Aimee Olexy readies a table at Talula’s Garden on Washington Square.

Open the door of Talula’s Daily, Aimee Olexy’s third and most recent enterprise, and it’s like entering Alice’s Wonderland via the imagination of an entrepreneurial, foodobsessed English major. Literary journals

lay sprawled on tables. Floor-to-ceiling bookshelves behind the café counter brim with mismatched china and bottles of prosecco. Up a few steps, scones and libations give way to a homey market, where a long table dressed with a patchwork runner and owl-shaped cookie jars appears Mad-Tea-Party-ready. The space invites diners to sit, sip, eat, dream and forget the world outside.

At the center of it all, Olexy plays Alice—a slight, flaxen-haired figure with a passion for fresh ingredients and a mission to draw people together around a table. “The table,” as she will tell you, “is a big thing.” Forget the grab ’n’ go cooler stocked with croissant sandwiches and local Pequea Valley yogurt that can be nabbed on the fly, what Olexy loves most is watching people sit down to enjoy eating. “See, that looks like a mother and daughter having some soup,” she whispers one Tuesday, as the long windows over the cheese case fill with late-morning light. “I’m always moved by watching families eat together.”

In Philadelphia’s local food scene, Olexy has made a name for herself as someone who brings gusto and charm to the realm of farm-to-table cuisine. Following in the footsteps of grand dame Judy Wicks, who ignited the movement here with political zeal and influential nonprofits (White Dog Café Foundation and Fair Food), Olexy operates as a sort of second-generation dreamerdoer who is more likely to gush over lettuces than leaflets.

Elevating seasonal ingredients, like local green beans in a salad of citrus juices and good olive oil, is Olexy’s way of teaching diners to notice where their food comes from and how good it can taste when it’s not processed.

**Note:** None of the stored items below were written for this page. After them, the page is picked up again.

(* ===== verification/VmProc.v ===== *)
(** * The life of an address space

    How [proc_pagetable] makes an address space and how [proc_freepagetable] gives
    its pages back; [space] is what holds in between. *)

From stdpp Require Import gmap.
From S2P Require Export VmFork.

#[local] Set Warnings "-clear-no-such-hyp".
#[local] Set Default Proof Using "Type".
Local Open Scope Z_scope.

Definition new_ghost (p : Z) (l : list Z) : ghost :=
  {| dir := {[ (2%nat, 0) := p ]}; leaf := ∅; own := {[ p := Node (2%nat, 0) ]}; fr := l; hand := [] |}.

Section Proc.
Context (kend : Z) (Hend : 0 < kend < PHYSTOP).
Abbreviation ok := (vm_ok kend UVPN).
Abbreviation evolves := (evolves UVPN).
Abbreviation all := (λ _ : Z, True).

(** Memory that is in no page of [f] is as it was. *)
Definition framed (f : list Z) (k k' : kmem) : Prop := ∀ x, (∀ p, p ∈ f → ¬ in_page p x) → phys k' x = phys k x.

Lemma uvmcreate_ok k f :
  free_pages kend k f →
  match f with
  | [] => uvmcreate k = (Ret 0, k)
  | p :: l => p ≠ 0 ∧ ∃ k', uvmcreate k = (Ret p, k') ∧ ok k' p (new_ghost p l) ∧ framed f k k'
  end.
Proof using Hend.
  intros Hf. pose proof (kalloc_spec kend Hend k f Hf) as H. unfold uvmcreate. destruct f as [|p l].
  { assert (E : alloc_page k = (Ret 0, k)) by (unfold alloc_page; by rewrite H). by rewrite (bind_run _ _ _ _ _ E). }
  destruct H as (k1 & E & Hf1 & _ & Hm1). pose proof (fp_page _ _ _ Hf) as Hpg. apply Forall_cons in Hpg as [Hp Hpl].
  pose proof (fp_nodup _ _ _ Hf) as Hnd. apply NoDup_cons in Hnd as [Hn Hnd].
  assert (Hp0 : p ≠ 0) by (pose proof (page_range _ Hend p Hp); lia). split; [done|].
  assert (E1 : alloc_page k = (Ret p, k1)) by (unfold alloc_page; by rewrite E). rewrite (bind_run _ _ _ _ _ E1).
  rewrite (proj2 (Z.eqb_neq p 0)) by done.
  set (k2 := {| freelist := freelist k1; phys := memset_page (phys k1) p 0 |}).
  exists k2. split; [done|].
  assert (Hm2 : ∀ x, ¬ in_page p x → phys k2 x = phys k1 x) by (intros x Hx; cbn; rewrite memset_page_spec; by rewrite decide_False).
  split.
  - split; cbn [dir leaf own fr hand new_ghost app].
    + split; cbn [dir leaf own fr hand new_ghost].
      * apply lookup_singleton_eq.
      * intros n q. rewrite !lookup_singleton_Some. split; [by intros [<- <-]|by intros [<- [= <-]]].
      * intros v q. split; [intros (e & He & _); by rewrite lookup_empty in He|].
        intros H. apply lookup_singleton_Some in H as [_ [=]].
      * intros q [r H]. apply lookup_singleton_Some in H as [<- _]. done.
      * intros l0 j [q H]. apply lookup_singleton_Some in H as [H _]. injection H as <- <-. by right.
      * intros l0 j q i H Hi. apply lookup_singleton_Some in H as [H <-]. injection H as <- <-.
        unfold entry. cbn [dir new_ghost]. rewrite lookup_singleton_ne by (intros H; injection H; lia).
        apply load_zero. intros x Hx. cbn. rewrite memset_page_spec. rewrite decide_True; [done|]. unfold PGSIZE. lia.
      * intros v e H. by rewrite lookup_empty in H.
    + apply (free_pages_ext kend k1); [done| |done]. intros q x Hq Hx. apply Hm2.
      rewrite Forall_forall in Hpl. apply (pages_apart kend q p x); [by apply Hpl|done|by intros ->|done].
    + done.
    + done.
    + intros q Hq. apply lookup_singleton_ne. by intros ->.
  - intros x Hx. rewrite Hm2, Hm1; [done| |]; apply Hx; by left.
Qed.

“Everything we make is from scratch,” she says. “And we use local and seasonal whenever we can get it, but I’m not going to lie, we’ve got industrial carrots in the walk-in right now, and sometimes I feed my daughter Pop-Tarts.” Olexy entered the food scene through the bejeweled doors of Stephen Starr’s vast restaurant empire—first as general manager for the now-closed Blue Angel, then as director of restaurants for his entire fleet—but she has never lost sight of her formative experience: waiting tables at Spring Mill Café in Conshohocken when she was 14. “I wanted to join the swim team, and my mom literally dropped me off outside the café and told me to go inside and ask for a job mopping the floor.” There, under the mentorship of French owner Michèle Haines, Olexy learned about quality food and good service.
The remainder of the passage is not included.